LiveXiv -- A Multi-Modal Live Benchmark Based on Arxiv Papers Content
LiveXiv catches models trying to cheat on their scientific tests, using scientific papers.
LiveXiv catches models trying to cheat on their scientific tests, using scientific papers.
Its the benchmark where models can't memorize their way through science class
Original Problem 🔍:
LiveXiv addresses test set contamination in evaluating large multi-modal models (LMMs) and provides a contamination-free perspective on LMM rankings.

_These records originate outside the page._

Lemma FindOne_rotate c g e d :
  fault e = None → FindOne c (rot_un g) None = Ok d →
  FindOne (snd (rotate c g e)) (rot_un g) None
  = Ok (set_fields (rot_npw g) (now e) d).
Proof.
  intros Hf Hd. rewrite (rotate_no_fault _ _ _ Hf). simpl.
  unfold FindOne in *.
  rewrite find_update_first_same by (intros; apply matches_set_fields).
  destruct (List.find _ c); [| done]. by injection Hd as ->.
Qed.

(** C4 (as the code has it). The update of a rotation is an
    [UpdateOne] filtered by the username alone; it carries no
    expected version.  Unless the driver call itself fails it returns
    no error: when a record with the username is stored, whatever its
    contents, the update matches it and sets [password] and
    [last_rotated] on it, and the record has no [version] field
    before or after; when no record has the username, nothing is
    changed and the result is [MatchedCount] 0, again without
    error. *)
Theorem rotation_update_unconditional c g e :
  fault e = None →
  (∀ d, FindOne c (rot_un g) None = Ok d →
     fst (rotate c g e) = Ok 1 ∧
     FindOne (snd (rotate c g e)) (rot_un g) None
     = Ok (set_fields (rot_npw g) (now e) d) ∧
     set_fields (rot_npw g) (now e) d !! "version" = d !! "version") ∧
  (FindOne c (rot_un g) None = Err ErrNoDocuments →
     rotate c g e = (Ok 0, c)).
Proof.
  intros Hf. split.
  - intros d Hd. repeat split.
    + rewrite (rotate_no_fault _ _ _ Hf). simpl.
      destruct (FindOne_ok _ _ _ Hd) as [Hin Hu].
      assert (present c (rot_un g) = true) as ->; [| done].
      apply present_true. by exists d.
    + by apply FindOne_rotate.
    + by apply set_fields_other.
  - intros Hnone.
    assert (List.find (matches (rot_un g)) c = None) as Hfind.
    { unfold FindOne in Hnone. by destruct (List.find _ c). }
    rewrite (rotate_no_fault _ _ _ Hf).
    rewrite (update_first_none _ _ _ Hfind).
    apply present_false in Hfind. by rewrite Hfind.
Qed.

Lemma rotation_update_unconditional_witness :
  fst (rotate [set_fields (rot_npw Sample.g1) 10100 Sample.alice_doc]
         Sample.g2 (Sample.env 11000 0 0)) = Ok 1
  ∧ rotate [] Sample.g2 (Sample.env 11000 0 0) = (Ok 0, []).
Proof.
  destruct (rotation_update_unconditional
              [set_fields (rot_npw Sample.g1) 10100 Sample.alice_doc]
              Sample.g2 (Sample.env 11000 0 0) eq_refl) as [Hfound _].
  destruct (rotation_update_unconditional [] Sample.g2
              (Sample.env 11000 0 0) eq_refl) as [_ Hnone].
  split; [| by apply Hnone].
  by apply (Hfound (set_fields (rot_npw Sample.g1) 10100 Sample.alice_doc)).
Defined.

(** C4, counterexample. The second retrieval of alice read the record
    created at time 0.  When its goroutine wakes, the record has been
    rewritten by the first rotation; the update is applied all the
    same: no conflict is reported, the password is overwritten, and
    no version field appears. *)
Lemma stale_rotation_overwrites :
  let read := Sample.alice_doc in
  let stored := set_fields (rot_npw Sample.g1) 10100 Sample.alice_doc in
  coll <$> (fst <$> run init (take 3 Sample.race)) = Some [read] ∧
  coll <$> (fst <$> run init (take 4 Sample.race)) = Some [stored] ∧
  stored ≠ read ∧
  rotate [stored] Sample.g2 (Sample.env 11000 0 0)
  = (Ok 1, [set_fields (rot_npw Sample.g2) 11000 stored]) ∧
  set_fields (rot_npw Sample.g2) 11000 stored !! "password"
  = Some (BString "fmtAHOV29&fm") ∧
  set_fields (rot_npw Sample.g2) 11000 stored !! "version" = None.
Proof.
  repeat split; try (vm_compute; reflexivity).
  intros H. apply (f_equal (λ d : document, d !! "password")) in H.
  vm_compute in H. discriminate.
Qed.

End Unconditional.

(** ** Rotations do not survive the process *)

Section Durability.

Implicit Types (w : World) (e : Env).

Lemma quiet_run evs : ∀ c w' os,
  forallb quiet evs = true → run (mkWorld c []) evs = Some (w', os) →
  w' = mkWorld c [].
Proof.
  induction evs as [|ev evs IH]; intros c w' os Hq; simpl.
  - by intros [= <- <-].
  - simpl in Hq. apply andb_true_iff in Hq as [Hev Hq].
    destruct ev as [r e | r e | i e |]; try done; simpl.
    destruct (run (mkWorld c []) evs) as [[w2 os']|] eqn:Hr; [| done].
    intros [= <- <-]. by apply (IH c w2 os').
Qed.

(** C2 (as the code has it). The rotation that [retrieveCredential]
    starts is a goroutine of the process and is stored nowhere: the
    call leaves the collection as it was, and once the process has
    restarted no goroutine is asleep.  So whatever follows the restart,
    short of new requests, the world stays the collection of the time
    of the retrieval with nothing pending: the rotation is never
    applied. *)
Theorem rotation_not_persisted w r e evs w' os :
  forallb quiet evs = true →
  run (snd (retrieveCredential w r e)) (Restart :: evs) = Some (w', os) →
  coll (snd (retrieveCredential w r e)) = coll w ∧
  w' = mkWorld (coll w) [].
Proof.
  intros Hq Hr. split; [apply retrieve_coll |].
  simpl in Hr. rewrite retrieve_coll in Hr.
  destruct (run (mkWorld (coll w) []) evs) as [[w2 os']|] eqn:Hr2; [| done].
  injection Hr as <- _. by apply (quiet_run evs _ _ os').
Qed.

Lemma rotation_not_persisted_witness :
  run (snd (retrieveCredential Sample.vault (Sample.get "alice")
              (Sample.env 100 0 3)))
      [Restart; Restart]
  = Some (Sample.vault, [Restarted; Restarted]) ∧
  Sample.vault = mkWorld (coll Sample.vault) [].
Proof.
  split; [vm_compute; reflexivity |].
  apply (rotation_not_persisted Sample.vault (Sample.get "alice")
           (Sample.env 100 0 3) [Restart] Sample.vault
           [Restarted; Restarted]);
    [reflexivity | vm_compute; reflexivity].
Defined.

Solution in this Paper 🛠️:
• Automated multi-modal live benchmark based on ArXiv papers
• Generates visual question-answer pairs from scientific papers without human involvement
• Uses structured document parsing and GPT-4o for question generation
• Extensive filtering with Claude to reduce errors and ensure multi-modality
• Efficient evaluation method using Item Response Theory (IRT) to reduce computational costs
Key Insights from this Paper 💡:
• LiveXiv reveals potential data contamination effects on LMM performance
• Newer models consistently outperform older ones across diverse scientific domains
• Some models exhibit higher robustness across domains, while others are more sensitive
• Efficient evaluation method reduces needed evaluations by 70%
Results 📊:
• Claude-Sonnet outperforms other models: 75.4% VQA, 83.5% TQA accuracy
• GPT-4o drops 1.67 points in average ranking compared to static benchmarks
• Performance fluctuates by only 2.3% (VQA) and 2.1% (TQA) between full dataset and manually verified subset
• Re-evaluating 5 out of 17 models accurately predicts performance on new data versions
🤖 The way LiveXiv generates questions and answers
LiveXiv scrapes category-specific manuscripts from arXiv and uses a structured document parsing pipeline to extract relevant information like figures, charts, tables, and captions. This information is fed to GPT-4o to generate visual questions and answers.

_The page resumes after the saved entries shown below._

(** *** Items notified with an error *)

Lemma failed_call s l err :
  failed s l err ->
  exists s', call_future (FutureOf l) s = Ok (Returned 0 (Some err), s').
Proof.
  intros (it & Hit & [[Hc Hf]|[Hc Hf]]).
  - rewrite (call_future_notified _ _ _ _ Hit Hf Hc). eauto.
  - rewrite (call_future_ran _ _ _ _ Hit Hf). eauto.
Qed.

Lemma failed_exec o s s' l err :
  Inv s -> exec flush o s = Ok (tt, s') -> failed s l err -> failed s' l err.
Proof.
  intros HI H (it & Hit & Hph).
  assert (Hcl : ch_closed (c it) = true)
    by (destruct Hph as [[-> _]|[-> _]]; reflexivity).
  destruct (closed_item_step _ _ _ _ _ HI H Hit Hcl)
    as [Hsame|(cl & Hc & Hf & Hnew)].
  - exists it. auto.
  - eexists. split; [exact Hnew|]. right. split; [reflexivity|].
    destruct Hph as [[Hc' _]|[_ Hf']]; [|congruence].
    rewrite Hc in Hc'. injection Hc' as ->. reflexivity.
Qed.

Lemma failed_run ops : forall s s' l err,
  Inv s -> run flush ops s = Ok (tt, s') -> failed s l err -> failed s' l err.
Proof.
  induction ops as [|o ops IH]; intros s s' l err HI H Hfail; cbn in H.
  - injection H as <-. exact Hfail.
  - apply bind_Ok in H as ([] & s1 & Ho & H).
    eapply IH; [eapply Inv_exec; eauto | exact H |].
    eapply failed_exec; eauto.
Qed.

(** *** Between the flush and the notifications *)

(** While the worker sits between [q.flush] and the notifications, nobody
    touches the indices: only the worker calls the flush function. *)
Lemma flushing_step o s s' es err l :
  Inv s -> exec flush o s = Ok (tt, s') ->
  flushing s = Some (es, err) -> l ∈ es ->
  (flushing s' = Some (es, err) /\ entryIndex s' = entryIndex s
   /\ world s' = world s)
  \/ notified s' (FutureOf l).
Proof.
  intros HI H Hfl Hl.
  destruct o as [e pushErr|e|l0 pushErr| | | | |fut]; cbn [exec] in H.
  - left. apply bind_Ok in H as (fut & s1 & Ha & H). injection H as ->.
    rewrite (Add_halves s e pushErr (adding_fresh s HI)) in Ha.
    apply bind_Ok in Ha as ([l1 d] & s1 & Hb & Ha).
    pose proof (Inv_Add_begin _ _ _ _ HI Hb) as HI1.
    apply Add_begin_frame in Hb as (_ & Hf1 & Hi1 & Hw1).
    destruct d; [injection Ha as _ <-; rewrite Hf1, Hi1, Hw1; auto|].
    apply (Add_end_frame _ _ _ _ _ HI1) in Ha as (_ & _ & Hf2 & Hi2 & Hw2).
    rewrite Hf2, Hi2, Hw2, Hf1, Hi1, Hw1. auto.
  - left. apply bind_Ok in H as (r & s1 & Hb & H). injection H as ->.
    apply Add_begin_frame in Hb as (_ & Hf1 & Hi1 & Hw1).
    rewrite Hf1, Hi1, Hw1. auto.
  - left. apply bind_Ok in H as (fut & s1 & He & H). injection H as ->.
    apply (Add_end_frame _ _ _ _ _ HI) in He as (_ & _ & Hf2 & Hi2 & Hw2).
    rewrite Hf2, Hi2, Hw2. auto.
  - left. unfold toWork in H. destruct (work s); [discriminate|].
    injection H as <-. auto.
  - unfold worker in H. rewrite Hfl in H. destruct (work s); discriminate.
  - apply (worker_flush_frame _ _ HI) in H as [_ Hnone]. congruence.
  - right. destruct (worker_notify_spec s es err HI Hfl)
      as (s2 & Hrun & _ & _ & Hes & _).
    rewrite Hrun in H. injection H as <-.
    destruct (Hes l Hl) as (it & _ & Hit' & _).
    eexists. split; [exact Hit' | reflexivity].
  - left. apply bind_Ok in H as (r & s1 & Hc & H). injection H as ->.
    destruct (call_future_frame _ _ _ _ Hc) as (_ & _ & Hf & _ & _ & Hi & Hw).
    rewrite Hf, Hi, Hw. auto.
Qed.

Lemma flushing_run ops : forall s s' es err l,
  Inv s -> run flush ops s = Ok (tt, s') ->
  flushing s = Some (es, err) -> l ∈ es ->
  (flushing s' = Some (es, err) /\ entryIndex s' = entryIndex s
   /\ world s' = world s)
  \/ notified s' (FutureOf l).
Proof.
  induction ops as [|o ops IH]; intros s s' es err l HI H Hfl Hl; cbn in H.
  - injection H as <-. auto.
  - apply bind_Ok in H as ([] & s1 & Ho & H).
    pose proof (Inv_exec _ _ _ HI Ho) as HI1.
    destruct (flushing_step _ _ _ _ _ _ HI Ho Hfl Hl)
      as [(Hfl1 & Hi1 & Hw1)|Hn].
    + destruct (IH _ _ _ _ _ HI1 H Hfl1 Hl) as [(Hfl2 & Hi2 & Hw2)|Hn];
        [left; rewrite Hi2, Hw2; auto | right; exact Hn].
    + right. eapply notified_run; eauto.
Qed.

(** An item of the batch being flushed has not been notified. *)
Lemma flushing_waiting s es err l :
  Inv s -> flushing s = Some (es, err) -> l ∈ es ->
  ~ notified s (FutureOf l).
Proof.
  intros HI Hfl Hl (it & Hit & Hcl).
  destruct (inv_held _ _ HI l) as (it0 & Hit0 & Hc0 & _).
  { right. unfold queued. rewrite Hfl. cbn [batch]. rewrite !elem_of_app. auto. }
  rewrite Hit in Hit0. injection Hit0 as <-. rewrite Hc0 in Hcl. discriminate.
Qed.

(** *** The claims about the queue *)


(** C3: when the flush function returns an error for the batch the worker
    received, then, whatever the other goroutines do before the worker
    reaches the notifications, the notifications are made; from then on the
    future of every item of the batch returns that error whenever it is
    called; the identity of every entry of the batch is gone from the dedup
    map, and [Add] of an entry with that identity allocates a new item with
    a new future and buffers it. *)
Theorem doFlush_error ops (w0 : W) s es w' idx' err :
  run flush ops (NewQueue w0) = Ok (tt, s) ->
  work s = Some es -> flushing s = None ->
  flush (dataOf s es) (world s) (entryIndex s) = (w', idx', Some err) ->
  exists s1, worker_flush flush s = Ok (tt, s1)
    /\ forall ops1 s2,
         run flush ops1 s1 = Ok (tt, s2) ->
         flushing s2 = Some (es, Some err) ->
         exists s', worker_notify s2 = Ok (tt, s')
           /\ forall l, l ∈ es -> exists it,
                items s !! l = Some it
                /\ (forall ops' s3, run flush ops' s' = Ok (tt, s3) ->
                      exists s4,
                        call_future (FutureOf l) s3
                        = Ok (Returned 0 (Some err), s4))
                /\ inFlight s' !! Identity (entry it) = None
                /\ (forall e pushErr, Identity e = Identity (entry it) ->
                      exists s3 it',
                        Add e pushErr s' = Ok (FutureOf (length (items s')), s3)
                        /\ items s' !! length (items s') = None
                        /\ items s3 !! length (items s') = Some it'
                        /\ entry it' = e
                        /\ (pushErr = None ->
                              buf s3 = buf s' ++ [length (items s')])).
Proof.
  intros Hreach Hw Hnone Hfl. pose proof (Inv_reachable _ _ _ Hreach) as HI.
  destruct (worker_flush_spec s es w' idx' (Some err) HI Hw Hnone Hfl)
    as [Hflush HI1].
  eexists. split; [exact Hflush|].
  intros ops1 s2 Hrun1 Hfl2.
  pose proof (Inv_run _ _ _ HI1 Hrun1) as HI2.
  destruct (worker_notify_spec s2 es (Some err) HI2 Hfl2)
    as (s' & Hrun & HI' & _ & Hes & _ & _).
  exists s'. split; [exact Hrun|]. intros l Hl.
  destruct (Hes l Hl) as (it2 & Hit2 & Hit' & Hgone).
  destruct (inv_held _ _ HI l) as (it & Hit & _).
  { right. unfold queued. rewrite Hw. cbn [default]. rewrite !elem_of_app. auto. }
  destruct (run_keeps _ _ _ Hrun1 l it Hit) as (it2' & Hit2' & He & _).
  assert (it2' = it2) as -> by congruence.
  rewrite He in Hit', Hgone.
  exists it. split; [exact Hit|]. split; [|split; [exact Hgone|]].
  - intros ops' s3 Hrun'. apply failed_call.
    eapply failed_run; [exact HI' | exact Hrun' |].
    eexists. split; [exact Hit'|]. left. split; reflexivity.
  - intros e pushErr Hid. rewrite <- Hid in Hgone.
    destruct pushErr as [err0|].
    + eexists. eexists. rewrite (Add_new_refused _ _ _ Hgone).
      split; [reflexivity|]. st.
      split; [apply lookup_ge_None; lia|].
      split; [rewrite lookup_app_r by lia; rewrite Nat.sub_diag; reflexivity|].
      split; [reflexivity | discriminate].
    + eexists. eexists. rewrite (Add_new_pushed _ _ Hgone).
      split; [reflexivity|]. st.
      split; [apply lookup_ge_None; lia|].
      split; [rewrite lookup_app_r by lia; rewrite Nat.sub_diag; reflexivity|].
      split; reflexivity.
Qed.

(** A whole [doFlush] is the case in which nothing happens in between. *)
Lemma doFlush_in_one_go s es :
  work s = Some es -> flushing s = None ->
  doFlush flush es (set_work None s)
  = (worker_flush flush ;; worker_notify) s.
Proof.
  intros Hw Hfl. rewrite <- worker_halves. unfold worker.
  rewrite Hw, Hfl. reflexivity.
Qed.

End Facts.

(** *** The claims at sample queues *)

Example sample_batch flush :
  work (stateAfter (W := nat) flush sample_ops 0%nat) = Some [0%nat; 1%nat].
Proof. reflexivity. Qed.


Lemma doFlush_error_witness :
  let err := ErrExternal "storage unavailable" in
  let s := stateAfter (failFlush err) sample_ops 0%nat in
  let s1 := stateAfter (failFlush err) (sample_ops ++ [OpWorkerFlush]) 0%nat in
  let s2 := stateAfter (failFlush err)
              (sample_ops ++ OpWorkerFlush :: sample_meanwhile) 0%nat in
  worker_flush (failFlush err) s = Ok (tt, s1)
  /\ exists s', worker_notify s2 = Ok (tt, s')
       /\ forall l, l ∈ [0%nat; 1%nat] -> exists it,
            items s !! l = Some it
            /\ (forall ops' s3, run (failFlush err) ops' s' = Ok (tt, s3) ->
                  exists s4,
                    call_future (FutureOf l) s3
                    = Ok (Returned 0 (Some err), s4))
            /\ inFlight s' !! Identity (entry it) = None
            /\ (forall e pushErr, Identity e = Identity (entry it) ->
                  exists s3 it',
                    Add e pushErr s' = Ok (FutureOf (length (items s')), s3)
                    /\ items s' !! length (items s') = None
                    /\ items s3 !! length (items s') = Some it'
                    /\ entry it' = e
                    /\ (pushErr = None ->
                          buf s3 = buf s' ++ [length (items s')])).
Proof.
  intros err s s1 s2.
  destruct (doFlush_error (failFlush err) sample_ops 0%nat s [0%nat; 1%nat]
              0%nat ∅ err) as (s1' & Hflush & Hnotify);
    [vm_compute; reflexivity..|].
  assert (Hs1 : worker_flush (failFlush err) s = Ok (tt, s1))
    by (vm_compute; reflexivity).
  split; [exact Hs1|].
  rewrite Hs1 in Hflush. injection Hflush as <-.
  apply (Hnotify sample_meanwhile s2); vm_compute; reflexivity.
Defined.

(** At that sample queue: the first item of the batch got index 0, the
    second was left without one. *)
Example firstFlush_futures :
  let s := stateAfter firstFlush
             (sample_ops ++ OpWorkerFlush :: sample_meanwhile ++ [OpWorkerNotify])
             0%nat in
  (exists s', call_future (FutureOf 0%nat) s = Ok (Returned 0 None, s'))
  /\ (exists s', call_future (FutureOf 1%nat) s = Ok (Panicked, s')).
Proof. split; eexists; vm_compute; reflexivity. Qed.

(** With a flush function that assigns indices: the first leaf gets index 0
    and so do its duplicates, the one that came while the first [Add] was
    under way and the one that came while the batch was being flushed; the
    second item of the batch gets index 1. *)
Example future_after_seqFlush :
  let during := stateAfter seqFlush (sample_ops ++ [OpWorkerFlush]) 0%nat in
  let s := stateAfter seqFlush
             (sample_ops ++ [OpWorkerFlush; OpAdd leaf_a' None; OpWorkerNotify])
             0%nat in
  Add leaf_a' None during = Ok (FutureOf 0%nat, during)
  /\ (exists s', call_future (FutureOf 0%nat) s = Ok (Returned 0 None, s'))
  /\ (exists s', call_future (FutureOf 1%nat) s = Ok (Returned 1 None, s')).
Proof.
  split; [vm_compute; reflexivity|].
  split; eexists; vm_compute; reflexivity.
Qed.

End StorageFacts.

(** ** Further facts about the queue *)

Module StorageMore.
Import Tessera Storage StorageFacts.

Section More.
Context {W : Type} (flush : FlushFunc W).
Implicit Types s : State W.

Ltac st :=
  cbn [buf inFlight work items entryIndex world adding flushing
       set_buf set_inFlight set_work set_items set_storage set_adding
       set_flushing].

Tactic Notation "st" "in" hyp(H) :=
  cbn [buf inFlight work items entryIndex world adding flushing
       set_buf set_inFlight set_work set_items set_storage set_adding
       set_flushing] in H.

(** *** The state after each step *)

Lemma Add_begin_state s e r s' :
  Add_begin e s = Ok (r, s') ->
  (exists l, inFlight s !! Identity e = Some l /\ r = (l, true) /\ s' = s)
  \/ (inFlight s !! Identity e = None /\ r = (length (items s), false)
      /\ s' = set_adding ({[length (items s)]} ∪ adding s)
                (set_inFlight (<[Identity e := length (items s)]> (inFlight s))
                   (set_items (items s ++ [QueueItem e make_chan NotRun]) s))).
Proof.
  destruct (inFlight s !! Identity e) as [l|] eqn:Hk.
  - rewrite (Add_begin_dupe _ _ _ Hk). intros [= <- <-]. left. eauto.
  - rewrite (Add_begin_new _ _ Hk). intros [= <- <-]. right. auto.
Qed.

Lemma Add_end_state s l pushErr fut s' :
  Inv s -> Add_end l pushErr s = Ok (fut, s') ->
  exists it, l ∈ adding s /\ items s !! l = Some it
    /\ c it = make_chan /\ f it = NotRun
    /\ inFlight s !! Identity (entry it) = Some l
    /\ fut = FutureOf l
    /\ s' = match pushErr with
            | None => set_buf (buf s ++ [l]) (set_adding (adding s ∖ {[l]}) s)
            | Some err =>
                set_items
                  (<[l := QueueItem (entry it)
                            (Chan (Some (Closure (Some err) l)) true) NotRun]>
                     (items s))
                  (set_adding (adding s ∖ {[l]}) s)
            end.
Proof.
  intros HI H. apply Add_end_Ok in H as [Hin H].
  destruct (inv_held _ _ HI l (or_introl Hin)) as (it & Hit & Hc & Hf & Hm).
  exists it. do 5 (split; [assumption|]).
  destruct pushErr as [err|].
  - rewrite (Add_rest_refused (set_adding (adding s ∖ {[l]}) s) l it err Hit Hc)
      in H. injection H as <- <-. rewrite Hf. auto.
  - rewrite Add_rest_pushed in H. injection H as <- <-. auto.
Qed.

The generated QA pairs then go through extensive filtering stages using another LMM (Claude) to reduce errors and ensure the questions are truly multi-modal.
🔄 LiveXiv is designed as a live benchmark that can be continuously updated with new data from recent arXiv papers.
To handle the computational challenge of re-evaluating all models on each new version, the researchers propose an efficient evaluation method based on Item Response Theory (IRT).
This method allows estimating the performance of older models on new data by re-evaluating only a small subset of models, reducing the overall needed evaluations by about 70%.